Problem to work on = Among the entries below, find the line with "next = Z.min", then quote it and each following line up to and including the line with "a fingerprint, the", and nothing else.

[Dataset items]
════════════════
(** [Worker.verifyPending]; [uuid.Parse] accepts the text of a stored id. *)
Definition verifyPending (job : LifecycleJob) (now : time) : M (res unit) :=
  let timeoutAt := job_timeout job now in
  if negb (now <? timeoutAt) then
    _ <-- js_UpdateLifecycleStatus job.(j_ID) (to_status LifecycleTimedOut (Some "verify timeout"%string)) ;;
    let payload := JObj [("timeout_at"%string, JTime (truncate_second timeoutAt))] in
    _ <-- js_AppendLifecycleJobEvent job.(j_ID) "job.timed_out" payload ;;
    _ <-- js_AppendRenewalOutboxEvent "renewal.timed_out" job.(j_PredecessorCertID) payload ;;
    mret (Ok tt)
  else
    match UnmarshalExpected job.(j_Expected) with
    | Err err =>
        _ <-- js_UpdateLifecycleStatus job.(j_ID)
                (to_status LifecycleFailed (Some "invalid expected payload"%string)) ;;
        mret (Err err)
    | Ok expected =>
        observed <-? observeSuccessor expected ;;
        let obsJSON := observed_json observed in
        match VerifyWire expected observed with
        | None =>
            let successorID := if String.eqb observed.(ow_SuccessorCertID) "" then None
                               else Some observed.(ow_SuccessorCertID) in
            _ <-- js_UpdateLifecycleStatus job.(j_ID) (to_verified obsJSON successorID) ;;
            let payload := JObj [("observed"%string, obsJSON)] in
            _ <-- js_AppendLifecycleJobEvent job.(j_ID) "job.verified" payload ;;
            _ <-- js_AppendRenewalOutboxEvent "renewal.verified" job.(j_PredecessorCertID) payload ;;
            mret (Ok tt)
        | Some reason =>
            let attempt := job.(j_VerifyAttempt) + 1 in
            let '(next, last) := NextVerifyAt now attempt timeoutAt in
            if last && negb (now <? next) then
              _ <-- js_UpdateLifecycleStatus job.(j_ID) (to_timed_out_observed reason obsJSON) ;;
              let payload := JObj [("observed"%string, obsJSON); ("reason"%string, JStr reason)] in
              _ <-- js_AppendLifecycleJobEvent job.(j_ID) "job.timed_out" payload ;;
              _ <-- js_AppendRenewalOutboxEvent "renewal.timed_out" job.(j_PredecessorCertID) payload ;;
              mret (Ok tt)
            else
              _ <-- js_UpdateLifecycleStatus job.(j_ID) (set_observed obsJSON) ;;
              js_ScheduleNextVerify job.(j_ID) attempt next
        end
    end.

(** [Worker.process] *)
Definition process (job : LifecycleJob) : M (res unit) :=
  match job.(j_Status) with
  | LifecycleLaunching => launch job
  | LifecycleAAPPending | LifecycleAAPRunning => pollAAP job
  | LifecycleAAPSuccessful => enterPendingVerify job
  | LifecycleVerifying => now <-- time_now ;; verifyPending job now
  | LifecyclePendingVerify =>
      now <-- time_now ;;
      if match job.(j_NextVerifyAt) with Some t => now <? t | None => false end then
        _ <-- js_UpdateLifecycleStatus job.(j_ID) clear_lease ;;
        mret (Ok tt)
      else verifyPending job now
  | _ =>
      _ <-- js_UpdateLifecycleStatus job.(j_ID) (to_status LifecycleFailed (Some "unexpected status"%string)) ;;
      mret (Ok tt)
  end.

(** The claims of a tick: the errors of a job are only logged. *)
Definition tick_jobs (now : time) : M unit :=
  jobs <-- js_ClaimLifecycleJobs cfg.(wk_Owner) cfg.(wk_LeaseTTL) cfg.(wk_BatchSize) ;;
  match jobs with
  | Err _ => mret tt
  | Ok jobs =>
      _ <-- mfor jobs (fun job => _ <-- process job ;; mret tt) ;;
      due <-- js_ClaimDueVerifyJobs now cfg.(wk_BatchSize) cfg.(wk_LeaseTTL) ;;
      match due with
      | Err _ => mret tt
      | Ok due => mfor due (fun job => _ <-- verifyPending job now ;; mret tt)
      end
  end.

(** [Worker.tick] *)
Definition tick : M unit :=
  now <-- time_now ;;
  _ <-- expireTimedOut now ;;
  tick_jobs now.
End Worker.

#[export] Instance pg_job_store `{UuidGen} : JobStore := {
  js_ClaimLifecycleJobs := ClaimLifecycleJobs;
  js_ClaimDueVerifyJobs := ClaimDueVerifyJobs;
  js_GetCertificate := GetCertificate;
  js_ListCertificates := ListCertificates;
  js_SetLifecycleAAPRef := SetLifecycleAAPRef;
  js_UpdateLifecycleStatus := UpdateLifecycleStatus;
  js_ScheduleNextVerify := ScheduleNextVerify;
  js_ExpireTimedOutVerifyJobs := ExpireTimedOutVerifyJobs;
  js_AppendLifecycleJobEvent := AppendLifecycleJobEvent;
  js_AppendRenewalOutboxEvent := AppendRenewalOutboxEvent
}.

(** ** The backoff schedule *)

Lemma NextVerifyDelay_bounds attempt : 10 * Second <= NextVerifyDelay attempt <= 6 * Hour.
Proof.
  unfold NextVerifyDelay, VerifyBackoff. simpl length.
  destruct (Z.ltb_spec attempt 1); [vm_compute; split; discriminate|].
  destruct (Z.ltb_spec (Z.of_nat 8) attempt); [vm_compute; split; discriminate|].
  assert (attempt = 1 \/ attempt = 2 \/ attempt = 3 \/ attempt = 4 \/ attempt = 5 \/ attempt = 6 \/
    attempt = 7 \/ attempt = 8) as Ha by lia.
  repeat destruct Ha as [->|Ha]; [..|subst attempt]; vm_compute; split; discriminate.
Qed.

(** The k-th step of the schedule. *)
Definition delay_step (k : nat) : duration := nth k VerifyBackoff (6 * Hour).

Lemma NextVerifyDelay_step attempt :
  NextVerifyDelay attempt = delay_step (Z.to_nat (Z.min (Z.max attempt 1) 8 - 1)).
Proof.
  unfold NextVerifyDelay, delay_step. simpl length. change (Z.of_nat 8) with 8.
  destruct (Z.ltb_spec attempt 1) as [H1|H1].
  - rewrite Z.max_r by lia. done.
  - rewrite Z.max_l by lia. destruct (Z.ltb_spec 8 attempt).
    + rewrite Z.min_r by lia. done.
    + rewrite Z.min_l by lia. apply nth_indep. simpl. lia.
Qed.

Lemma NextVerifyDelay_mono a b : a <= b -> NextVerifyDelay a <= NextVerifyDelay b.
Proof.
  intros Hab. rewrite !NextVerifyDelay_step.
  assert (forall k m : nat, (k <= m < 8)%nat -> delay_step k <= delay_step m) as Hm.
  { assert (Forall (fun k => Forall (fun m => (k <= m)%nat -> delay_step k <= delay_step m) (seq 0 8)) (seq 0 8))
      as Hall by (repeat constructor; vm_compute; intros; try discriminate; lia).
    intros k m ?. rewrite Forall_forall in Hall. specialize (Hall k).
    rewrite Forall_forall in Hall. apply Hall; rewrite ?elem_of_seq; lia. }
  apply Hm. lia.
Qed.

(** The schedule: delays start at ten seconds, never decrease with the
    attempts and stay below six hours; before the timeout the next probe is
    strictly later than now and never after the timeout, which it meets exactly
    when the last attempt is announced. *)
Theorem NextVerifyAt_spec now attempt timeoutAt :
  let '(next, last) := NextVerifyAt now attempt timeoutAt in
  10 * Second <= NextVerifyDelay attempt <= 6 * Hour /\
  (forall attempt', attempt <= attempt' -> NextVerifyDelay attempt <= NextVerifyDelay attempt') /\
  next = Z.min (now + NextVerifyDelay attempt) timeoutAt /\
  (last = true <-> timeoutAt <= now + NextVerifyDelay attempt) /\
  (now < timeoutAt -> now < next <= timeoutAt).
Proof.
  unfold NextVerifyAt, VerifyDelay. pose proof (NextVerifyDelay_bounds attempt) as Hb.
  assert (0 < 10 * Second) by done.
  destruct (Z.ltb_spec (now + NextVerifyDelay attempt) timeoutAt); simpl;
    (split_and!; [lia|lia|apply NextVerifyDelay_mono|lia|split; [done || lia|done || lia]|lia]).
Qed.

(** So the branch of [verifyPending] that times out on the last attempt never
    runs: the deadline is checked first. *)
Lemma last_attempt_branch_dead now attempt timeoutAt :
  now < timeoutAt ->
  let '(next, last) := NextVerifyAt now attempt timeoutAt in last && negb (now <? next) = false.
Proof.
  intros Hn. pose proof (NextVerifyAt_spec now attempt timeoutAt) as Hs.
  destruct (NextVerifyAt now attempt timeoutAt) as [next last].
  destruct Hs as (_ & _ & _ & _ & Hs). specialize (Hs Hn).
  destruct (Z.ltb_spec now next); [by rewrite andb_false_r|lia].
Qed.

(** ** The wire predicate *)

(** The predicate accepts an observation exactly when it has a name and
    a fingerprint, the name is the expected one if one is expected, the
    fingerprint is not the predecessor's and it expires later. *)
Theorem VerifyWire_spec e o :
  VerifyWire e o = None <->
  o.(ow_CommonName) <> ""%string /\ o.(ow_Fingerprint) <> ""%string /\
  (e.(ew_CommonName) = ""%string \/ o.(ow_CommonName) = e.(ew_CommonName)) /\
  o.(ow_Fingerprint) <> e.(ew_PredecessorFP) /\
  e.(ew_PredecessorNotAfter) < o.(ow_NotAfter).
Proof.
  unfold VerifyWire.
  destruct (String.eqb_spec o.(ow_CommonName) ""), (String.eqb_spec o.(ow_Fingerprint) ""),
    (String.eqb_spec e.(ew_CommonName) ""), (String.eqb_spec o.(ow_CommonName) e.(ew_CommonName)),
    (String.eqb_spec o.(ow_Fingerprint) e.(ew_PredecessorFP)),
    (Z.ltb_spec e.(ew_PredecessorNotAfter) o.(ow_NotAfter)); simpl; intuition (try congruence; try lia).
Qed.

(** What is stored at launch is what verification reads back. *)
Theorem UnmarshalExpected_MarshalExpected e : UnmarshalExpected (MarshalExpected e) = Ok e.
Proof.
  destruct e as [cn fp na th]. unfold MarshalExpected, omit_empty. simpl.
  destruct (String.eqb_spec th ""); subst; reflexivity.
Qed.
════════════════
Output for this task =
  next = Z.min (now + NextVerifyDelay attempt) timeoutAt /\
  (last = true <-> timeoutAt <= now + NextVerifyDelay attempt) /\
  (now < timeoutAt -> now < next <= timeoutAt).
Proof.
  unfold NextVerifyAt, VerifyDelay. pose proof (NextVerifyDelay_bounds attempt) as Hb.
  assert (0 < 10 * Second) by done.
  destruct (Z.ltb_spec (now + NextVerifyDelay attempt) timeoutAt); simpl;
    (split_and!; [lia|lia|apply NextVerifyDelay_mono|lia|split; [done || lia|done || lia]|lia]).
Qed.

(** So the branch of [verifyPending] that times out on the last attempt never
    runs: the deadline is checked first. *)
Lemma last_attempt_branch_dead now attempt timeoutAt :
  now < timeoutAt ->
  let '(next, last) := NextVerifyAt now attempt timeoutAt in last && negb (now <? next) = false.
Proof.
  intros Hn. pose proof (NextVerifyAt_spec now attempt timeoutAt) as Hs.
  destruct (NextVerifyAt now attempt timeoutAt) as [next last].
  destruct Hs as (_ & _ & _ & _ & Hs). specialize (Hs Hn).
  destruct (Z.ltb_spec now next); [by rewrite andb_false_r|lia].
Qed.

(** ** The wire predicate *)

(** The predicate accepts an observation exactly when it has a name and
    a fingerprint, the name is the expected one if one is expected, the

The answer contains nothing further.